In particular, we concentrate on the following specialized applications:

Democratization of urban data for healthy cities. We integrate the various urban data sources, especially by way of crowd-Xing, to better understand city nuisances. This goes from raw pollution sensing (e.g., sensing noise) to the sensing of its impact on citizens (e.g., how people react to urban noise and how this affects their health).
Social applications. Mobile applications are being considered by sociologists as a major vehicle to actively involve citizens and thereby prompt them to become activists. We study such a vehicle from the ICT perspective and in particular elicit relevant middleware solutions to ease the development of such “civic apps".

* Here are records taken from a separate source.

(** * PBassign: assignment of Protein Blocks from phi/psi dihedral angles

    A shallow embedding of [PBassign.py]: the reader of the block
    definitions ([read_pb_definitions]), the angle wrap
    ([angle_modulo_360]) and the assignment loop ([PB_assign]).

    Conventions of the embedding.
    - A Python float is an exact rational of [Q]; the constants [180.0]
      and [360.0] are the rationals 180 and 360.  Rounding, infinities
      and NaN are outside the model.
    - A Python exception is a value of [exn]; code that may raise lives
      in the error monad [result].
    - A [dict] whose iteration order matters is an association list
      in insertion order (section [ODict]); the torsion map, which the
      code only reads through [sorted] and by key, is a [gmap Z].
    - Text is a [string] of 8-bit characters. *)

From Stdlib Require Import Ascii String QArith Qpower Qabs Lqa.
From stdpp Require Import gmap strings list sorting pretty.

Open Scope Q_scope.

(** ** Exceptions *)

Inductive exn : Set := KeyError | IndexError | ValueError.

Inductive result (A : Type) : Type :=
  | Ok (a : A)
  | Raise (e : exn).
Arguments Ok {A} a.
Arguments Raise {A} e.

#[global] Instance result_ret : MRet result := fun A a => Ok a.
#[global] Instance result_bind : MBind result := fun A B f m =>
  match m with
  | Ok a => f a
  | Raise e => Raise e
  end.

(** A [for] loop whose body may raise: the first exception ends it. *)
Fixpoint for_each {A S} (body : S -> A -> result S) (s : S) (l : list A)
  : result S :=
  match l with
  | [] => Ok s
  | x :: l' => s' ← body s x; for_each body s' l'
  end.

(** A list comprehension [[f(x) for x in l]] whose [f] may raise. *)
Fixpoint comprehension {A B} (f : A -> result B) (l : list A)
  : result (list B) :=
  match l with
  | [] => Ok []
  | x :: l' => y ← f x; ys ← comprehension f l'; Ok (y :: ys)
  end.

(** ** Dictionaries in insertion order *)

Section ODict.
Context {K V : Type} (eqb : K -> K -> bool).

(** [d[k]]: the value stored under a key equal to [k], [KeyError]
    when there is none. *)
Fixpoint dict_get (k : K) (d : list (K * V)) : result V :=
  match d with
  | [] => Raise KeyError
  | (k', v) :: d' => if eqb k' k then Ok v else dict_get k d'
  end.

(** [d[k] = v]: a key already present keeps its place (and its key
    object) and takes the new value; a new key goes last. *)
Fixpoint dict_set (k : K) (v : V) (d : list (K * V)) : list (K * V) :=
  match d with
  | [] => [(k, v)]
  | (k', v') :: d' =>
      if eqb k' k then (k', v) :: d' else (k', v') :: dict_set k v d'
  end.

(** Iterating a dict yields its keys in insertion order. *)
Definition dict_keys (d : list (K * V)) : list K := d.*1.

End ODict.

(** ** The angle wrap *)

(** [angle_modulo_360], lines 65-73: one comparison with [180.0], one
    with [-180.0], at most one shift by a full turn. *)
Definition angle_modulo_360 (angle : Q) : Q :=
  if Qlt_le_dec 180 angle then angle - 360
  else if Qlt_le_dec angle (-180) then angle + 360
  else angle.

(** [numpy.vectorize(angle_modulo_360)], line 162: the scalar function
    applied to every element; numpy refuses an input of size 0 when no
    output type was declared. *)
Definition angle_modulo_360_vect (a : list Q) : result (list Q) :=
  match a with
  | [] => Raise ValueError
  | _ => Ok (angle_modulo_360 <$> a)
  end.

(** Congruence of two angles modulo a full turn. *)
Definition congruent_360 (x y : Q) : Prop :=
  exists k : Z, x == y + inject_Z k * 360.

(** ** numpy arrays of one dimension *)

(** [a - b] with numpy's broadcasting: equal lengths subtract
    element-wise, an operand of length 1 is stretched, any other pair
    of shapes raises [ValueError]. *)
Definition np_sub (a b : list Q) : result (list Q) :=
  if (length a =? length b)%nat then Ok (zip_with Qminus a b)
  else if (length a =? 1)%nat then Ok ((fun y => hd 0 a - y) <$> b)
  else if (length b =? 1)%nat then Ok ((fun x => x - hd 0 b) <$> a)
  else Raise ValueError.

(** [a ** 2]. *)
Definition np_square (a : list Q) : list Q := (fun x => x ^ 2) <$> a.

(** [numpy.sum(a)]. *)
Definition np_sum (a : list Q) : Q := foldr Qplus 0 a.

(** ** Text *)

(** [str.isspace] on the characters below 128: tab, line feed,
    vertical tab, form feed, carriage return, the four separators
    28-31 and the space. *)
Definition is_space (c : ascii) : bool :=
  let n := nat_of_ascii c in
  ((9 <=? n)%nat && (n <=? 13)%nat) || ((28 <=? n)%nat && (n <=? 32)%nat).

Definition newline : ascii := "010"%char.
Definition hash : ascii := "#"%char.

(** [s.split("\n")]: the pieces between line feeds; the empty string
    splits into one empty piece. *)
Fixpoint split_newline (s : string) : list string :=
  match s with
  | EmptyString => [EmptyString]
  | String c s' =>
      if Ascii.eqb c newline then EmptyString :: split_newline s'
      else match split_newline s' with
           | l :: ls => String c l :: ls
           | [] => [String c EmptyString]
           end
  end.

(** [s.split()]: the maximal runs of characters that are not white
    space. *)
Fixpoint split_space (s : string) : list string :=
  match s with
  | EmptyString => []
  | String c s' =>
      if is_space c then split_space s'
      else match s' with
           | EmptyString => [String c EmptyString]
           | String c' _ =>
               if is_space c' then String c EmptyString :: split_space s'
               else match split_space s' with
                    | w :: ws => String c w :: ws
                    | [] => [String c EmptyString]
                    end
           end
  end.

(** [c in s] for a one-character [c]. *)
Fixpoint contains (c : ascii) (s : string) : bool :=
  match s with
  | EmptyString => false
  | String c' s' => Ascii.eqb c' c || contains c s'
  end.

(** Truth value of a string: non-empty. *)
Definition truthy (s : string) : bool :=
  match s with
  | EmptyString => false
  | String _ _ => true
  end.

(** [items[i]] on a list. *)
Definition list_item {A} (items : list A) (i : nat) : result A :=
  match items !! i with
  | Some x => Ok x
  | None => Raise IndexError
  end.

(** ** Reading the block definitions *)

(** The line filter of line 57: [line and "#" not in line]. *)
Definition kept (line : string) : bool :=
  truthy line && negb (contains hash line).

Section ReadDefinitions.
(** [float(s)] is Python's builtin; the reader is verified for every
    parser of numbers, which raises [ValueError] on what it rejects. *)
Variable float : string -> result Q.

(** Body of the loop of lines 56-59.  The right-hand side of the
    assignment (the comprehension) is evaluated before the subscript
    [items[0]]. *)
Definition read_line (pb_angles : list (string * list Q)) (line : string)
  : result (list (string * list Q)) :=
  if kept line then
    let items := split_space line in
    array ← comprehension float (drop 1 items);
    label ← list_item items 0;
    Ok (dict_set String.eqb label array pb_angles)
  else Ok pb_angles.

(** [read_pb_definitions], lines 51-62.  The report of lines 60-61
    evaluates [len(pb_angles)] and [len(pb_angles["a"])]; its only
    effect on the result is the [KeyError] of the second. *)
Definition read_pb_definitions (pb_angles_string : string)
  : result (list (string * list Q)) :=
  pb_angles ← for_each read_line [] (split_newline pb_angles_string);
  _ ← dict_get String.eqb "a"%string pb_angles;
  Ok pb_angles.

End ReadDefinitions.

(** The labels the reader meets: the first item of every kept line
    that has one. *)
Definition line_labels (pb_angles_string : string) : list string :=
  omap (fun line => if kept line then head (split_space line) else None)
       (split_newline pb_angles_string).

4.2 Home network diagnosis

With the availability of cheap broadband connectivity, Internet access from the home has become a ubiquity. Modern households host a multitude of networked devices, ranging from personal devices such as laptops and smartphones to printers and media centers. These devices connect among themselves and to the Internet via a local-area network–a home network–that has become an important part of the “Internet experience”. In fact, ample anecdotal evidence suggests that the home network can cause a wide array of connectivity impediments, but their nature, prevalence, and significance remain largely unstudied.

Our long-term goal is to assist users with concrete indicators of the quality of their Internet access, causes of potential problems and–ideally–ways to fix them. We intend to develop a set of easy-to-use home network monitoring and diagnosis tools. The development of home network monitoring and diagnosis tools brings a number of challenges. First, home networks are heterogeneous. The set of devices, configurations, and applications in home networks vary significantly from one home to another. We must develop sophisticated techniques that can learn and adapt to any home network as well as to the level of expertise of the user. Second, Internet application and services are also heterogeneous with very diverse network requirements. We must develop methods that can infer application quality solely from the observation of (often encrypted) application network traffic. There are numerous ways in which applications can fail or experience poor performance in home networks. Often there are a number of explanations for a given symptom. We must devise techniques that can identify the most likely cause(s) for a given problem from a set of possible causes. Finally, even if we can identify the cause of the problem, we must then be able to identify a solution. It is important that the output of the diagnosis tools we build is “actionable”. Users should understand the output and know what to do.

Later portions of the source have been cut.